Critical minerals underpin the UK’s economy, technology, energy transition and industrial resilience. Criticality assessments are widely used to identify the commodities with the highest risk of supply disruption and associated economic impacts. The resulting lists of ‘critical minerals’ increasingly guide national and regional strategies for investment, industrial development and supply-chain resilience.

In 2024, the UK Critical Minerals Intelligence Centre (CMIC), hosted by BGS, published its updated UK Criticality Assessment, supported by an improved and more transparent methodology. This assessment used available data covering the last five to ten years and was complemented by several foresight studies on key decarbonisation technologies and the UK’s demand for critical raw materials up to 2050.

The new report, released by CMIC, evaluates a series of methodological enhancements through improved quantification of economic importance, including trade restrictions and expanded considerations for environmental, social and governance (ESG) criteria. The report has been designed to help tailor future UK criticality assessments to the structure of the UK economy, its trade profile and strategic industrial sectors more closely. 

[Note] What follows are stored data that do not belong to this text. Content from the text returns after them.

(* ===== verification/Float64.v ===== *)
(** * IEEE 754 binary64

    Go's [float64], as the standard library's [SpecFloat] computes it: round
    to nearest even, every operation rounded on its own. *)
From Stdlib Require Import SpecFloat QArith Lqa Qpower.
From S2P Require Import Prelude.
Open Scope Z_scope.

Abbreviation float64 := spec_float.

Definition f64_add (x y : float64) : float64 := SFadd 53 1024 x y.
Definition f64_mul (x y : float64) : float64 := SFmul 53 1024 x y.
Definition f64_div (x y : float64) : float64 := SFdiv 53 1024 x y.
Definition f64_neg (x : float64) : float64 := SFopp x.

(** Comparisons are false when an operand is not a number. *)
Definition f64_leb (x y : float64) : bool := SFleb x y.
Definition f64_ltb (x y : float64) : bool := SFltb x y.
Definition f64_eqb (x y : float64) : bool := SFeqb x y.

(** [float64(n)] of an integer. *)
Definition f64_of_Z (n : Z) : float64 := binary_normalize 53 1024 n 0 false.

(** A decimal constant [num / den]; exact operands make the division round
    the exact quotient once. *)
Definition f64_ratio (num den : Z) : float64 := f64_div (f64_of_Z num) (f64_of_Z den).

(** The integer part, rounded towards zero; [None] for infinities and not a
    number. *)
Definition f64_trunc (x : float64) : option Z :=
  match x with
  | S754_zero _ => Some 0
  | S754_finite s m e =>
      let n := if decide (0 ≤ e) then Z.pos m * 2 ^ e else Z.pos m `div` 2 ^ (- e) in
      Some (if s then - n else n)
  | _ => None
  end.

(** [int64(x)]: the conversion of a value that does not fit is left to the
    platform by the language, here the argument [ub]. *)
Definition f64_to_int64 (ub : float64 → Z) (x : float64) : Z :=
  match f64_trunc x with
  | Some n => if decide (- 2 ^ 63 ≤ n < 2 ^ 63) then n else ub x
  | None => ub x
  end.

(** The platform conversion of amd64: the smallest integer. *)
Definition amd64_overflow (_ : float64) : Z := - 2 ^ 63.

(** ** The number a float stands for *)

Definition pow2 (e : Z) : Q := Qpower (2 # 1) e.

(** [r] is positive, normalised and within a relative error of [2 ^ -52] of
    [x]. *)
Definition approx (x : Q) (r : float64) : Prop :=
  ∃ (m : positive) (e : Z), r = S754_finite false m e ∧ 2 ^ 52 ≤ Z.pos m < 2 ^ 53 ∧
    (- (x * pow2 (-52)) <= inject_Z (Z.pos m) * pow2 e - x <= x * pow2 (-52))%Q.

(** [r] is positive, normalised and within a relative error of [eps] of [x]. *)
Definition within (eps x : Q) (r : float64) : Prop :=
  ∃ (m : positive) (e : Z), r = S754_finite false m e ∧ 2 ^ 52 ≤ Z.pos m < 2 ^ 53 ∧
    (x * (1 - eps) <= inject_Z (Z.pos m) * pow2 e <= x * (1 + eps))%Q.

The report makes five recommendations that should be implemented into the next UK criticality assessment to add further value and benefit:

  • better tracking of critical raw materials’ market stability and transparency
  • three new indicators to improve measurement of the importance of materials to the UK economy and their flow through the whole domestic supply chain
  • accounting for geopolitical risk in trade by considering any interventionist history of trading partners
  • expansion of the supply-chain monitoring capacity to the midstream sector
  • addition of climate vulnerability to the ESG indicator

Together, these enhancements will deliver a more comprehensive and policy-relevant understanding of criticality, particularly by improving the visibility of midstream supply-chain risks. For import-reliant nations like the UK that have limited upstream production, accurate tracking of intermediate and manufactured product flows is essential to understanding true supply dependencies and points of intervention.

The new indicators will be rigorously tested through sensitivity analyses in the next assessment cycle, including retrospective evaluation against 2024’s results.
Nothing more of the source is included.